EXERCISE DESCRIPTION: Retype all the data word for word.

DATASET EXCERPTS:
(** * A7cam: preview-frame acquisition and tethered preview cache

  A shallow embedding of [camera_handler.py] and [image_preview.py],
  and the properties of the frame normalizer, the frame pipeline, the
  session state and the preview cache that are stated about them.

  Conventions.
  - Python [bytes] are [list byte]; Python [int]s are [Z]; Python [str]
    is [string]; [None]-or-value is [option].
  - Python lists updated by index are Rocq lists with stdpp's lookup
    [l !! i] and insert [<[i:=x]> l]; dictionaries are [gmap].
  - Statements that can raise are written in a state-and-exception
    monad in which the state survives a raised exception, as in Python. *)

From Stdlib Require Import ZArith Lia List Bool.
From Stdlib Require Import Strings.Byte Strings.Ascii Strings.String.
From stdpp Require Import base option list gmap strings fin_maps.

Local Open Scope Z_scope.

(** * Part I: the embedding of the source *)

(** ** Python byte strings *)

Module PyBytes.

Abbreviation bytes := (list byte).

(** [b.startswith(prefix)] *)
Fixpoint startswith (b prefix : bytes) : bool :=
  match prefix, b with
  | [], _ => true
  | _ :: _, [] => false
  | p :: prefix', x :: b' => Byte.eqb x p && startswith b' prefix'
  end.

(** [b.find(sub)] on the suffix that starts at offset [i]: the lowest
    index at which [sub] occurs, [-1] when there is none. *)
Fixpoint find_at (b sub : bytes) (i : Z) : Z :=
  match b with
  | [] => if startswith [] sub then i else -1
  | _ :: b' => if startswith b sub then i else find_at b' sub (i + 1)
  end.

Definition find (b sub : bytes) : Z := find_at b sub 0.

(** [b.rfind(sub)] on the suffix that starts at offset [i]: the highest
    index at which [sub] occurs, [-1] when there is none. *)
Fixpoint rfind_at (b sub : bytes) (i : Z) : Z :=
  match b with
  | [] => if startswith [] sub then i else -1
  | _ :: b' =>
      let r := rfind_at b' sub (i + 1) in
      if r =? -1 then (if startswith b sub then i else -1) else r
  end.

Definition rfind (b sub : bytes) : Z := rfind_at b sub 0.

(** [b[:n]] for a non-negative [n]. *)
Definition slice_to (b : bytes) (n : Z) : bytes := take (Z.to_nat n) b.

(** [b[m:n]] for non-negative [m], [n]. *)
Definition slice (b : bytes) (m n : Z) : bytes :=
  take (Z.to_nat n - Z.to_nat m)%nat (drop (Z.to_nat m) b).

Definition len (b : bytes) : Z := Z.of_nat (length b).

(** [sub] occurs in [b] at index [i]. *)
Definition occurs_at (b sub : bytes) (i : nat) : Prop :=
  startswith (drop i b) sub = true.

End PyBytes.

(** ** The frame normalizer: [CameraHandler._trim_to_eoi] *)

Module Jpeg.
Import PyBytes.

(** The values [file_data] can hold: what the driver hands back is a
    [bytes], a [bytearray], a [memoryview] or something else; only the
    truth value of the last kind matters to the code. *)
Inductive FileData : Type :=
| FDBytes (b : bytes)
| FDByteArray (b : bytes)
| FDMemoryview (b : bytes)
| FDOther (truthy : bool).

Definition SOI : bytes := [xff; xd8].
Definition EOI : bytes := [xff; xd9].

(** [_trim_to_eoi] on a byte buffer (after the [isinstance] test). *)
Definition trim_bytes (file_data : bytes) : option bytes :=
  if len file_data <? 4 then None
  else if negb (startswith file_data SOI) then None
  else
    let eoi_idx := rfind file_data EOI in
    if (eoi_idx =? -1) || (eoi_idx <? 2) then None
    else Some (slice_to file_data (eoi_idx + 2)).

Definition _trim_to_eoi (file_data : FileData) : option bytes :=
  match file_data with
  | FDBytes b | FDByteArray b => trim_bytes b
  | FDMemoryview _ | FDOther _ => None
  end.

End Jpeg.

(** ** [base64.b64encode]

    The standard-library encoder the frame pipeline calls (RFC 4648, with
    padding), and the matching strict decoder a consumer of the payload
    applies. *)

Module Base64.
Import PyBytes.

Local Open Scope N_scope.

Definition alphabet : list ascii :=
  list_ascii_of_string
    "ABCDEFGHIJKLMNOPQRSTUVWXYZabcdefghijklmnopqrstuvwxyz0123456789+/".

Definition pad : ascii := "="%char.

(** The character of a 6-bit value. *)
Definition b64char (n : N) : ascii := nth (N.to_nat n) alphabet pad.

(** The 6-bit value of a character of the alphabet. *)
Fixpoint index_in (l : list ascii) (c : ascii) (i : N) : option N :=
  match l with
  | [] => None
  | x :: l' => if Ascii.eqb x c then Some i else index_in l' c (i + 1)
  end.

Definition b64index (c : ascii) : option N := index_in alphabet c 0.

(** Three bytes make four characters; a last group of one or two bytes is
    padded with [=]. *)
Fixpoint b64encode (b : bytes) : string :=
  match b with
  | [] => EmptyString
  | [x] =>
      let x := Byte.to_N x in
      String (b64char (x / 4)) (String (b64char ((x mod 4) * 16))
        (String pad (String pad EmptyString)))
  | [x; y] =>
      let x := Byte.to_N x in
      let y := Byte.to_N y in
      String (b64char (x / 4)) (String (b64char ((x mod 4) * 16 + y / 16))
        (String (b64char ((y mod 16) * 4)) (String pad EmptyString)))
  | x :: y :: z :: rest =>
      let x := Byte.to_N x in
      let y := Byte.to_N y in
      let z := Byte.to_N z in
      String (b64char (x / 4)) (String (b64char ((x mod 4) * 16 + y / 16))
        (String (b64char ((y mod 16) * 4 + z / 64))
          (String (b64char (z mod 64)) (b64encode rest))))
  end.

Definition is_pad (c : ascii) : bool := Ascii.eqb c pad.

Definition byte1 (s1 s2 : N) : option byte := Byte.of_N (s1 * 4 + s2 / 16).
Definition byte2 (s2 s3 : N) : option byte := Byte.of_N ((s2 mod 16) * 16 + s3 / 4).
Definition byte3 (s3 s4 : N) : option byte := Byte.of_N ((s3 mod 4) * 64 + s4).

(** The strict decoder: groups of four characters of the alphabet, the
    last one possibly padded. *)
Fixpoint b64decode (s : string) : option bytes :=
  match s with
  | EmptyString => Some []
  | String c1 (String c2 (String c3 (String c4 rest))) =>
      s1 ← b64index c1; s2 ← b64index c2;
      if is_pad c3 then
        if is_pad c4 then
          match rest with
          | EmptyString => x ← byte1 s1 s2; Some [x]
          | _ => None
          end
        else None
      else
        s3 ← b64index c3;
        if is_pad c4 then
          match rest with
          | EmptyString => x ← byte1 s1 s2; y ← byte2 s2 s3; Some [x; y]
          | _ => None
          end
        else
          s4 ← b64index c4;
          x ← byte1 s1 s2; y ← byte2 s2 s3; z ← byte3 s3 s4;
          tl ← b64decode rest;
          Some (x :: y :: z :: tl)
  | _ => None
  end.

End Base64.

ANSWER FOR THIS EXERCISE:
(** * A7cam: preview-frame acquisition and tethered preview cache

  A shallow embedding of [camera_handler.py] and [image_preview.py],
  and the properties of the frame normalizer, the frame pipeline, the
  session state and the preview cache that are stated about them.

  Conventions.
  - Python [bytes] are [list byte]; Python [int]s are [Z]; Python [str]
    is [string]; [None]-or-value is [option].
  - Python lists updated by index are Rocq lists with stdpp's lookup
    [l !! i] and insert [<[i:=x]> l]; dictionaries are [gmap].
  - Statements that can raise are written in a state-and-exception
    monad in which the state survives a raised exception, as in Python. *)

From Stdlib Require Import ZArith Lia List Bool.
From Stdlib Require Import Strings.Byte Strings.Ascii Strings.String.
From stdpp Require Import base option list gmap strings fin_maps.

Local Open Scope Z_scope.

(** * Part I: the embedding of the source *)

(** ** Python byte strings *)

Module PyBytes.

Abbreviation bytes := (list byte).

(** [b.startswith(prefix)] *)
Fixpoint startswith (b prefix : bytes) : bool :=
  match prefix, b with
  | [], _ => true
  | _ :: _, [] => false
  | p :: prefix', x :: b' => Byte.eqb x p && startswith b' prefix'
  end.

(** [b.find(sub)] on the suffix that starts at offset [i]: the lowest
    index at which [sub] occurs, [-1] when there is none. *)
Fixpoint find_at (b sub : bytes) (i : Z) : Z :=
  match b with
  | [] => if startswith [] sub then i else -1
  | _ :: b' => if startswith b sub then i else find_at b' sub (i + 1)
  end.

Definition find (b sub : bytes) : Z := find_at b sub 0.

(** [b.rfind(sub)] on the suffix that starts at offset [i]: the highest
    index at which [sub] occurs, [-1] when there is none. *)
Fixpoint rfind_at (b sub : bytes) (i : Z) : Z :=
  match b with
  | [] => if startswith [] sub then i else -1
  | _ :: b' =>
      let r := rfind_at b' sub (i + 1) in
      if r =? -1 then (if startswith b sub then i else -1) else r
  end.

Definition rfind (b sub : bytes) : Z := rfind_at b sub 0.

(** [b[:n]] for a non-negative [n]. *)
Definition slice_to (b : bytes) (n : Z) : bytes := take (Z.to_nat n) b.

(** [b[m:n]] for non-negative [m], [n]. *)
Definition slice (b : bytes) (m n : Z) : bytes :=
  take (Z.to_nat n - Z.to_nat m)%nat (drop (Z.to_nat m) b).

Definition len (b : bytes) : Z := Z.of_nat (length b).

(** [sub] occurs in [b] at index [i]. *)
Definition occurs_at (b sub : bytes) (i : nat) : Prop :=
  startswith (drop i b) sub = true.

End PyBytes.

(** ** The frame normalizer: [CameraHandler._trim_to_eoi] *)

Module Jpeg.
Import PyBytes.

(** The values [file_data] can hold: what the driver hands back is a
    [bytes], a [bytearray], a [memoryview] or something else; only the
    truth value of the last kind matters to the code. *)
Inductive FileData : Type :=
| FDBytes (b : bytes)
| FDByteArray (b : bytes)
| FDMemoryview (b : bytes)
| FDOther (truthy : bool).

Definition SOI : bytes := [xff; xd8].
Definition EOI : bytes := [xff; xd9].

(** [_trim_to_eoi] on a byte buffer (after the [isinstance] test). *)
Definition trim_bytes (file_data : bytes) : option bytes :=
  if len file_data <? 4 then None
  else if negb (startswith file_data SOI) then None
  else
    let eoi_idx := rfind file_data EOI in
    if (eoi_idx =? -1) || (eoi_idx <? 2) then None
    else Some (slice_to file_data (eoi_idx + 2)).

Definition _trim_to_eoi (file_data : FileData) : option bytes :=
  match file_data with
  | FDBytes b | FDByteArray b => trim_bytes b
  | FDMemoryview _ | FDOther _ => None
  end.

End Jpeg.

(** ** [base64.b64encode]

    The standard-library encoder the frame pipeline calls (RFC 4648, with
    padding), and the matching strict decoder a consumer of the payload
    applies. *)

Module Base64.
Import PyBytes.

Local Open Scope N_scope.

Definition alphabet : list ascii :=
  list_ascii_of_string
    "ABCDEFGHIJKLMNOPQRSTUVWXYZabcdefghijklmnopqrstuvwxyz0123456789+/".

Definition pad : ascii := "="%char.

(** The character of a 6-bit value. *)
Definition b64char (n : N) : ascii := nth (N.to_nat n) alphabet pad.

(** The 6-bit value of a character of the alphabet. *)
Fixpoint index_in (l : list ascii) (c : ascii) (i : N) : option N :=
  match l with
  | [] => None
  | x :: l' => if Ascii.eqb x c then Some i else index_in l' c (i + 1)
  end.

Definition b64index (c : ascii) : option N := index_in alphabet c 0.

(** Three bytes make four characters; a last group of one or two bytes is
    padded with [=]. *)
Fixpoint b64encode (b : bytes) : string :=
  match b with
  | [] => EmptyString
  | [x] =>
      let x := Byte.to_N x in
      String (b64char (x / 4)) (String (b64char ((x mod 4) * 16))
        (String pad (String pad EmptyString)))
  | [x; y] =>
      let x := Byte.to_N x in
      let y := Byte.to_N y in
      String (b64char (x / 4)) (String (b64char ((x mod 4) * 16 + y / 16))
        (String (b64char ((y mod 16) * 4)) (String pad EmptyString)))
  | x :: y :: z :: rest =>
      let x := Byte.to_N x in
      let y := Byte.to_N y in
      let z := Byte.to_N z in
      String (b64char (x / 4)) (String (b64char ((x mod 4) * 16 + y / 16))
        (String (b64char ((y mod 16) * 4 + z / 64))
          (String (b64char (z mod 64)) (b64encode rest))))
  end.

Definition is_pad (c : ascii) : bool := Ascii.eqb c pad.

Definition byte1 (s1 s2 : N) : option byte := Byte.of_N (s1 * 4 + s2 / 16).
Definition byte2 (s2 s3 : N) : option byte := Byte.of_N ((s2 mod 16) * 16 + s3 / 4).
Definition byte3 (s3 s4 : N) : option byte := Byte.of_N ((s3 mod 4) * 64 + s4).

(** The strict decoder: groups of four characters of the alphabet, the
    last one possibly padded. *)
Fixpoint b64decode (s : string) : option bytes :=
  match s with
  | EmptyString => Some []
  | String c1 (String c2 (String c3 (String c4 rest))) =>
      s1 ← b64index c1; s2 ← b64index c2;
      if is_pad c3 then
        if is_pad c4 then
          match rest with
          | EmptyString => x ← byte1 s1 s2; Some [x]
          | _ => None
          end
        else None
      else
        s3 ← b64index c3;
        if is_pad c4 then
          match rest with
          | EmptyString => x ← byte1 s1 s2; y ← byte2 s2 s3; Some [x; y]
          | _ => None
          end
        else
          s4 ← b64index c4;
          x ← byte1 s1 s2; y ← byte2 s2 s3; z ← byte3 s3 s4;
          tl ← b64decode rest;
          Some (x :: y :: z :: tl)
  | _ => None
  end.

End Base64.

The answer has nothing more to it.